Los toneles del abuelo esperaban en la bodega. Hora de convertir en vino lo que durante el año había cultivado, con frío, viento, lluvia, calor o lo que tocase...
Ese perfume húmedo de la bodega del abuelo, ese frescor, ese silencio y esa penunbra casi mágica... Imposible de olvidar.




El abuelo era un hombre muy especial. Además de guapo y buen mozo, muy alto para su generación. Callado, reflexivo, inteligente y con gusto por escuchar a los demás.
Le encantaba sentarse en su sillón a escuchar la radio, las noticias, la radionovela, la lotería...
Siempre levaba una pequeña navaja en el bolsillo que utilizaba para casi todo...
Le gustaba silbar canciones mientras caminaba con paso pausado y tenía un gato precioso y gordo llamado Martín al que adoraba sobre todas las cosas.
Mi abuelo era un hombre sencillo, trabajador y bueno.




Se ocupaba de la compra de la casa, de ir a por la leche recién ordeñada, de comprar fruta, pan de maíz, empanada, gaseosa de sabores y todo lo que a los nietos nos gustaba.
Era un hombre generoso, que daba más de lo que tenía, tolerante, divertido, tranquilo...
Le gustaba mucho el café y se lo bebía tan caliente que no entiendo cómo no se quemaba los labios...
Su pasión eran los viñedos que con tanto amor cuidaba, mirando siempre al cielo y protegiendo los frutos de los pajarillos ladronzuelos...
El abuelo Albino nunca se enfadaba, tenía esa virtud.
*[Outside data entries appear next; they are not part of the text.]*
(** What the verifier reports on a tier: the key is missing; or the decoded
    text does not start with "MEAM https://"; or it does and has fewer than
    three fields, and nothing more is printed; or the three checks of lines
    92-102, with the marks of the preamble and of the email marker. *)
Variant report : Type :=
| KEY_NOT_FOUND
| VERIFICATION_FAILED (decoded_payload : decoded)
| NO_VERIFICATION (decoded_payload : str)
| VERIFICATION (preamble_ok : bool) (worker_url email_marker : str) (email_ok : bool).

Section Verifier.

(** Decimal digit value and whitespace of the code points above ASCII. *)
Variable unicode_decimal : codepoint -> option decimal_digit.
Variable unicode_space : codepoint -> bool.

Definition isspace (c : codepoint) : bool :=
  if (c <? 128)%N then ascii_space c else unicode_space c.

(** [s.split()]: the maximal runs of characters that are not whitespace;
    [word] is the run being read. *)
Fixpoint split_loop (s : str) (word : str) : list str :=
  match s with
  | [] => if is_empty word then [] else [word]
  | c :: rest =>
      if isspace c
      then if is_empty word then split_loop rest []
           else word :: split_loop rest []
      else split_loop rest (word ++ [c])
  end.

Definition split (s : str) : list str := split_loop s [].

(** Lines 85-104 of the verifier, on what [decode_payload] returned.  The
    error message starts with U+274C, so it does not start with "MEAM". *)
Definition verify_format (t : tier) (decoded_payload : decoded) : report :=
  match decoded_payload with
  | DECODE_ERROR _ _ => VERIFICATION_FAILED decoded_payload
  | Joined s =>
      if startswith s (literal "MEAM https://")
      then
        match split s with
        | preamble :: worker_url :: email_marker :: _ =>
            VERIFICATION
              (str_eqb preamble (literal "MEAM"))
              worker_url email_marker
              (str_eqb email_marker
                 (expected_tier t ++ literal "@meam-firstlogin.internal"))
        | _ => NO_VERIFICATION s
        end
      else VERIFICATION_FAILED decoded_payload
  end.

(** The body of the loop of lines 62-106, for one tier and its audience
    id, on the loaded document. *)
Definition verify_tier (data : document) (t : tier) (aud_id : str) : result report :=
  let pin := verifier_BOOTSTRAP_PINS t in
  let key := verifier_key_name t aud_id in
  match dict_get data key with
  | Some encoded_array =>
      decoded_payload <- decode_payload unicode_decimal encoded_array aud_id pin ;;
      Return (verify_format t decoded_payload)
  | None => Return KEY_NOT_FOUND
  end.

(** The loop over the three tiers; an exception of [decode_payload] ends
    the script. *)
Definition verify_script (data : document) : result (list report) :=
  comprehension (fun t => verify_tier data t (AUDIENCE_IDS t))
    [FULL; RESTRICTED; BASIC].

(** A whole run of [main], with its effect on the file at the output
    path: how the run ends and what the file holds afterwards.  Only the
    run that reaches [update_somenumbers_json] touches the file; an
    exception before the write of line 164 ends the run with status 1 and
    leaves the file as it was.  After the write, lines 167 and 239-240
    print the output path: [str(somenumbers_path)] and [args.output] hold
    the same surrogates, so these calls raise together, and the run then
    ends with status 1 on a file that has been written.  The other texts
    printed after the write are literals, integers and the key, which line
    139 has printed already. *)
Definition main_effect (args : arguments) (file : file_content)
    : outcome * file_content :=
  match main unicode_decimal args with
  | Updated output key encoded_array =>
      match load file with
      | Raise _ => (SystemExit 1, file)
      | Return loaded =>
          let written := Object (update_somenumbers_json key encoded_array loaded) in
          match print (literal "1. Review the changes: git diff " ++ output) with
          | Raise _ => (SystemExit 1, written)
          | Return _ => (Updated output key encoded_array, written)
          end
      end
  | ended => (ended, file)
  end.

End Verifier.

(** The payload the generator builds for a level of its tables. *)
Definition payload_of_level (level : Z) : option str :=
  match WORKER_URLS level, TIER_NAMES level with
  | Some worker_url, Some tier_name =>
      Some (literal "MEAM " ++ worker_url ++ literal " " ++ tier_name
            ++ literal "@meam-firstlogin.internal")
  | _, _ => None
  end.

(** * Binary64 division of integers

    Facts about [true_divide], proved from the definitions of [SpecFloat]:
    the quotient of two positive integers is a float with a 53-bit mantissa
    that lies within one unit in the last place of the exact quotient, and
    an exact quotient in [32,126] is returned as it is. *)
Module Binary64.


Lemma digits2_pos_size (p : positive) : digits2_pos p = Pos.size p.
Proof. induction p; simpl; congruence. Qed.

Lemma digits_log2 (p : positive) : Zdigits2 (Zpos p) = Z.log2 (Zpos p) + 1.
Proof.
  destruct p; simpl; rewrite ?digits2_pos_size; lia.
Qed.

Lemma digits_bounds (z : Z) :
  0 < z -> 2 ^ (Zdigits2 z - 1) <= z < 2 ^ Zdigits2 z.
Proof.
  intros Hz. destruct z as [|p|p]; try lia.
  rewrite digits_log2.
  replace (Z.log2 (Z.pos p) + 1 - 1) with (Z.log2 (Z.pos p)) by lia.
  pose proof (Z.log2_spec (Z.pos p) Hz) as H.
  unfold Z.succ in H. exact H.
Qed.

Lemma digits_unique (z k : Z) :
  1 <= k -> 2 ^ (k - 1) <= z < 2 ^ k -> Zdigits2 z = k.
Proof.
  intros Hk Hz.
  assert (0 < z) as Hpos.
  { assert (0 < 2 ^ (k - 1)) by (apply Z.pow_pos_nonneg; lia). lia. }
  destruct z as [|p|p]; try lia.
  rewrite digits_log2.
  assert (Z.log2 (Z.pos p) = k - 1) as ->; [|lia].
  apply Z.log2_unique; [lia|].
  unfold Z.succ. replace (k - 1 + 1) with k by lia. exact Hz.
Qed.

Lemma digits_pos (z : Z) : 0 < z -> 1 <= Zdigits2 z.
Proof. destruct z; simpl; lia. Qed.

(** One step of the right shift halves the mantissa. *)
Lemma shr_1_m (mrs : shr_record) :
  0 <= shr_m mrs -> shr_m (shr_1 mrs) = shr_m mrs / 2.
Proof.
  destruct mrs as [m r s]; simpl. intros Hm.
  destruct m as [|p|p]; try lia; [reflexivity|].
  destruct p as [p|p|]; simpl.
  - rewrite Pos2Z.inj_xI.
    apply Z.div_unique with (r := 1); lia.
  - rewrite Pos2Z.inj_xO.
    apply Z.div_unique with (r := 0); lia.
  - reflexivity.
Qed.

Lemma iter_shr_1_m (p : positive) (mrs : shr_record) :
  0 <= shr_m mrs ->
  shr_m (iter_pos shr_1 p mrs) = shr_m mrs / 2 ^ Zpos p.
Proof.
  revert mrs. induction p as [p IH|p IH|]; intros mrs Hm; simpl iter_pos.
  - assert (0 <= shr_m (shr_1 mrs)) as H1
      by (rewrite shr_1_m by assumption; apply Z.div_pos; lia).
    assert (0 <= shr_m (iter_pos shr_1 p (shr_1 mrs))) as H2
      by (rewrite IH by assumption; apply Z.div_pos; [lia|apply Z.pow_pos_nonneg; lia]).
    rewrite IH, IH, shr_1_m by assumption.
    rewrite !Z.div_div by (try apply Z.pow_pos_nonneg; lia).
    f_equal.
    replace (Z.pos p~1) with (1 + Z.pos p + Z.pos p) by lia.
    rewrite (Z.pow_add_r 2 (1 + Z.pos p)), (Z.pow_add_r 2 1) by lia.
    change (2 ^ 1) with 2. ring.
  - assert (0 <= shr_m (iter_pos shr_1 p mrs)) as H2
      by (rewrite IH by assumption; apply Z.div_pos; [lia|apply Z.pow_pos_nonneg; lia]).
    rewrite IH, IH by assumption.
    rewrite !Z.div_div by (try apply Z.pow_pos_nonneg; lia).
    f_equal.
    replace (Z.pos p~0) with (Z.pos p + Z.pos p) by lia.
    rewrite (Z.pow_add_r 2 (Z.pos p)) by lia. ring.
  - rewrite shr_1_m by assumption. reflexivity.
Qed.

(** The mantissa after [shr]. *)
Lemma shr_m_shift (mrs : shr_record) (e t : Z) :
  0 <= shr_m mrs -> 0 <= t ->
  shr_m (fst (shr mrs e t)) = shr_m mrs / 2 ^ t /\ snd (shr mrs e t) = e + t.
Proof.
  intros Hm Ht. destruct t as [|p|p]; try lia; simpl.
  - rewrite Z.div_1_r. split; [reflexivity|lia].
  - split; [apply iter_shr_1_m; assumption|reflexivity].
Qed.

Lemma shr_record_of_loc_m (m : Z) (l : location) :
  shr_m (shr_record_of_loc m l) = m.
Proof. destruct l as [|[]]; reflexivity. Qed.

Lemma round_nearest_even_cases (m : Z) (l : location) :
  round_nearest_even m l = m \/ round_nearest_even m l = m + 1.
Proof.
  destruct l as [|[]]; simpl; auto. destruct (Z.even m); auto.
Qed.

Lemma fexp_normal (x : Z) : -1021 <= x -> fexp prec emax x = x - 53.
Proof. unfold fexp, emin, prec, emax. lia. Qed.

Lemma pow2_pos (k : Z) : 0 <= k -> 0 < 2 ^ k.
Proof. intros; apply Z.pow_pos_nonneg; lia. Qed.

Lemma pow2_split (a b : Z) : 0 <= a -> 0 <= b -> 2 ^ (a + b) = 2 ^ a * 2 ^ b.
Proof. intros; apply Z.pow_add_r; assumption. Qed.

(** Shifting a mantissa of [53 + t] bits to 53 bits. *)
Lemma shr_fexp_spec (q e t : Z) (l : location) :
  0 < q -> Zdigits2 q = 53 + t -> 0 <= t -> -1074 <= e + t ->
  exists mrs, shr_fexp prec emax q e l = (mrs, e + t) /\ shr_m mrs = q / 2 ^ t.
Proof.
  intros Hq Hd Ht He. unfold shr_fexp.
  rewrite Hd, fexp_normal by lia.
  replace (53 + t + e - 53 - e) with t by lia.
  pose proof (shr_m_shift (shr_record_of_loc q l) e t) as H.
  rewrite shr_record_of_loc_m in H. destruct H as [H1 H2]; [lia|lia|].
  destruct (shr (shr_record_of_loc q l) e t) as [mrs e1]; simpl in *.
  exists mrs. subst e1. auto.
Qed.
Por muchas trastadas que ideásemos nunca perdía la calma ni la sonrisa.





Yo quería ser valiente y dura como las chicas del pueblo. Quería subirme a los árboles sin que me diesen miedo las alturas.
Caerme y no llorar al hacerme sangre... Lo intentaba, pero no siempre lo conseguía.
Era el abuelo quién me limpiaba cuidadosamente las heridas con agua y jabón y luego me ponía mercromina y polvos "Azol".
Todo el verano llevaba las rodillas teñidas de rojo, pero no me importaba, aquel mimo del abuelo curaba todas las "pupas" de Mary Azucarillo.